UsedCarsBuying a used car is a smart investment, not only because it costs less at purchase, but because it costs less to maintain and insure, too. However, if you rush to buy a used car you run the risk of paying too much or worse, getting a lemon. However, don’t let the idea of getting a bad deal scare you away from the used car market; there are plenty of things you can do to make sure you pay less for the best quality.
Buy From a Charitable Organization
Instead of a car lot or individual buyer, buy from a charitable organization. They refurbish and stand by their cars, and because they don’t pay to get the cars in the first place, they can afford to let them go for the absolute lowest price possible. Check out the deals you get on like-new used cars and consider donating your old car, too. Since these organizations operate across the U.S., you’re sure to find cars available within easy distance for pickup.
Do Your Research on Long-Lasting Brands
Do your research on the brands of cars that perform well, even when used. Start by considering what kinds of features you’d like in a vehicle including size, gas mileage, storage space and other amenities. Find what models made in the past 10 years meet your standards, and then look into how they rate as used vehicles. Look at resources like Kelley Blue Book as well as individual reviews and feedback.
Research Fair Values
While you’re researching the best quality used vehicles, look up going prices for your favorite three to five models. Kelley Blue Book value is generally the most consulted source for used car value, but since other factors may come into play, such as the quality of the individual car and the amenities included, check out online auctions of the models, too. Don’t bid on anything just yet, but write down all of the prices you see on auctions that are actually attracting bids.
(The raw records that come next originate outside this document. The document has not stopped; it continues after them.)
(** * Pushdown of predicates to Elasticsearch: be/src/exec/es/es_predicate.cpp

    A shallow embedding of [ExtLiteral] (typed view of one scalar value and its
    rendering) and of [EsPredicate] (the translator that walks a conjunct and
    fills the disjunct list), followed by the properties the specification
    states about them.

    Conventions of the embedding
    - a C++ call whose behaviour is undefined (a child index out of range, a
      payload read through the wrong type, a node converted to a class it is
      not an object of) yields [None]; a debug assertion ([DCHECK]) that
      does not hold yields [None] as well;
    - the translator object is threaded explicitly: a member function takes
      [this] and returns the value together with the updated object;
    - declarations that live in other files of the engine (runtime value
      classes, the query builder, type predicates) are the fields of the
      classes [RuntimeValues] and [Engine]. *)

From Stdlib Require Import List String Ascii ZArith Bool Lia DecimalString.
Import ListNotations.

Open Scope string_scope.
Open Scope list_scope.

(* ================================================================== *)
(** ** Status (common/status.h) *)

(** Modelled from the spec: common/status.h is not part of the sources; a
    status is either success or a failure carrying a reason string. *)
Inductive Status : Type :=
| OK
| Err (error_msg : string).

Module Status.
Definition ok (s : Status) : bool :=
  match s with OK => true | Err _ => false end.
End Status.

(* ================================================================== *)
(** ** Enumerations of the plan (gen_cpp) and of the type system *)

(** Modelled from the spec: the Thrift enumeration of node kinds
    (gen_cpp/Exprs_types.h) is not part of the sources. *)
Module TExprNodeType.
Inductive type : Set :=
| AGG_EXPR | ARITHMETIC_EXPR | BINARY_PRED | BOOL_LITERAL | CASE_EXPR
| CAST_EXPR | COMPOUND_PRED | DATE_LITERAL | FLOAT_LITERAL | INT_LITERAL
| DECIMAL_LITERAL | IN_PRED | IS_NULL_PRED | LIKE_PRED | LITERAL_PRED
| NULL_LITERAL | SLOT_REF | STRING_LITERAL | TUPLE_IS_NULL_PRED | INFO_FUNC
| FUNCTION_CALL | COMPUTE_FUNCTION_CALL | LARGE_INT_LITERAL.

Definition eq_dec (a b : type) : {a = b} + {a <> b}.
Proof. decide equality. Defined.

Definition eqb (a b : type) : bool := if eq_dec a b then true else false.
End TExprNodeType.

(** Modelled from the spec: the Thrift enumeration of operator codes
    (gen_cpp/Opcodes_types.h) is not part of the sources; these are the
    comparison, compound, cast and set-membership codes. *)
Module TExprOpcode.
Inductive type : Set :=
| INVALID_OPCODE | CAST
| COMPOUND_AND | COMPOUND_NOT | COMPOUND_OR
| EQ | NE | LT | LE | GT | GE
| FILTER_IN | FILTER_NOT_IN | FILTER_NEW_IN | FILTER_NEW_NOT_IN.

Definition eq_dec (a b : type) : {a = b} + {a <> b}.
Proof. decide equality. Defined.

Definition eqb (a b : type) : bool := if eq_dec a b then true else false.
End TExprOpcode.

(** Modelled from the spec: runtime/primitive_type.h is not part of the
    sources; the tags are the ones [value_to_string] switches over, plus the
    tags no literal can be rendered for. *)
Inductive PrimitiveType : Set :=
| INVALID_TYPE | TYPE_NULL | TYPE_BOOLEAN | TYPE_TINYINT | TYPE_SMALLINT
| TYPE_INT | TYPE_BIGINT | TYPE_LARGEINT | TYPE_FLOAT | TYPE_DOUBLE
| TYPE_VARCHAR | TYPE_DATE | TYPE_DATETIME | TYPE_BINARY | TYPE_DECIMAL
| TYPE_CHAR | TYPE_STRUCT | TYPE_ARRAY | TYPE_MAP | TYPE_HLL | TYPE_DECIMALV2.

Definition PrimitiveType_eq_dec (a b : PrimitiveType) : {a = b} + {a <> b}.
Proof. decide equality. Defined.

Definition PrimitiveType_eqb (a b : PrimitiveType) : bool :=
  if PrimitiveType_eq_dec a b then true else false.

(** [TypeDescriptor]: a primitive type with its length, precision and scale. *)
Module TypeDescriptor.
Record t : Set := mk {
  type : PrimitiveType;
  len : Z;
  precision : Z;
  scale : Z
}.
End TypeDescriptor.

Definition SlotId : Set := Z.

(** [SlotDescriptor]: one column of the scanned tuple. *)
Module SlotDescriptor.
Record t : Set := mk {
  id : SlotId;
  type : TypeDescriptor.t;
  col_name : string
}.
End SlotDescriptor.

Record TupleDescriptor : Set := {
  slots : list SlotDescriptor.t
}.

(** [ExtColumnDesc] (exec/es/es_predicate.h): a column name and its type. *)
Module ExtColumnDesc.
Record t : Set := mk {
  name : string;
  type : TypeDescriptor.t
}.
End ExtColumnDesc.

(* ================================================================== *)
(** ** Runtime values *)

(** The value classes of runtime/ ([DateTimeValue], [DecimalValue],
    [DecimalV2Value]), the two floating-point types and their text forms are
    not defined in this file of the engine: they are an interface here. *)
Class RuntimeValues : Type := {
  float : Type;
  double : Type;
  DecimalValue : Type;
  DecimalV2Value : Type;
  DateTimeValue : Type;
  (** [std::to_string] on a float and on a double *)
  float_to_string : float -> string;
  double_to_string : double -> string;
  (** [DecimalValue::to_string], [DecimalV2Value::to_string] *)
  DecimalValue_to_string : DecimalValue -> string;
  DecimalV2Value_to_string : DecimalV2Value -> string;
  (** [DateTimeValue::cast_to_date] (in place in C++, a new value here) and
      [DateTimeValue::to_string] *)
  cast_to_date : DateTimeValue -> DateTimeValue;
  DateTimeValue_to_string : DateTimeValue -> string
}.

(** [std::to_string] on a signed integer and [LargeIntValue::to_string]:
    base-10 text, with a leading minus sign for negative numbers. *)
Definition int_to_string (z : Z) : string :=
  NilZero.string_of_int (Z.to_int z).

Section Values.
Context {RV : RuntimeValues}.

(** What a [void*] of the engine points to. *)
Inductive Object : Type :=
| obj_int8 (v : Z)
| obj_int16 (v : Z)
| obj_int32 (v : Z)
| obj_int64 (v : Z)
| obj_int128 (v : Z)
| obj_float (v : float)
| obj_double (v : double)
| obj_bool (v : bool)
| obj_StringValue (v : string)
| obj_DateTimeValue (v : DateTimeValue)
| obj_DecimalValue (v : DecimalValue)
| obj_DecimalV2Value (v : DecimalV2Value).

(** [void*]; [None] is [nullptr]. *)
Definition void_ptr : Type := option Object.

(* ================================================================== *)
(** ** ExtLiteral *)

Record ExtLiteral : Type := mkExtLiteral {
  _type : PrimitiveType;
  _value : void_ptr
}.

(** [DCHECK(c)] followed by the rest of the accessor. *)
Definition DCHECK {A : Type} (c : bool) (k : option A) : option A :=
  if c then k else None.

Definition get_byte (l : ExtLiteral) : option Z :=
  DCHECK (PrimitiveType_eqb (_type l) TYPE_TINYINT)
    match _value l with Some (obj_int8 v) => Some v | _ => None end.

Definition get_short (l : ExtLiteral) : option Z :=
  DCHECK (PrimitiveType_eqb (_type l) TYPE_SMALLINT)
    match _value l with Some (obj_int16 v) => Some v | _ => None end.

Definition get_int (l : ExtLiteral) : option Z :=
  DCHECK (PrimitiveType_eqb (_type l) TYPE_INT)
    match _value l with Some (obj_int32 v) => Some v | _ => None end.

Definition get_long (l : ExtLiteral) : option Z :=
  DCHECK (PrimitiveType_eqb (_type l) TYPE_BIGINT)
    match _value l with Some (obj_int64 v) => Some v | _ => None end.

Definition get_float (l : ExtLiteral) : option float :=
  DCHECK (PrimitiveType_eqb (_type l) TYPE_FLOAT)
    match _value l with Some (obj_float v) => Some v | _ => None end.

Definition get_double (l : ExtLiteral) : option double :=
  DCHECK (PrimitiveType_eqb (_type l) TYPE_DOUBLE)
    match _value l with Some (obj_double v) => Some v | _ => None end.

Definition get_string (l : ExtLiteral) : option string :=
  DCHECK (PrimitiveType_eqb (_type l) TYPE_VARCHAR
          || PrimitiveType_eqb (_type l) TYPE_CHAR)
    match _value l with Some (obj_StringValue v) => Some v | _ => None end.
Take into consideration any shipping costs, which might raise the price paid substantially. Of course, shipping costs would not be a factor in your purchase if you buy from a place within pickup range.
Participate in an Online Auction
If you opt to buy from a charitable organization via an online auction, you stand the best chance of paying the lowest price possible on a quality car. Much depends on your competition for the vehicle, but you can increase your chances of getting the best deal by:
Bookmarking or “watching” multiple auctions at once. Don’t bid on more than one just yet — if you win more than one, you’ll be legally obligated to buy them all.
Setting a reminder for the end date and hour of the auction. Have your phone or computer remind you with a scheduling app or program — or simply write it down.
Engaging in bid “sniping” as the auction winds down. If there are a few minutes left and the price is within your budget, put a bid in at the end. Most likely the other bidder won’t be watching the end of the auction.
Bidding an odd amount; for example, bid $1,158.53 instead of $1,100. If the other bidder is watching and tries to put in a quick small bid to outbid you, it will be difficult to guess the exact amount you put in and she may lose the auction at the last second because she underbid your odd amount.
Bidding only on auctions within the local area. If you bid outside your area, take the cost of shipping (usually by hiring a car moving service) into your overall budget before you bid.
New deals are posted almost every day from the most successful car donation organizations; if you miss out on one auction, there’s bound to be another for a car you like soon after.
MSN reports Americans buy 44 million used cars each year and only 17 million new cars. Clearly, there’s a greater demand for more affordable vehicles. While some of these used vehicles are overpriced or junky, smart shoppers can get their hands on quality cars for less. Prepare to jump into the used car market by doing some research beforehand, and buy only from reputable sellers.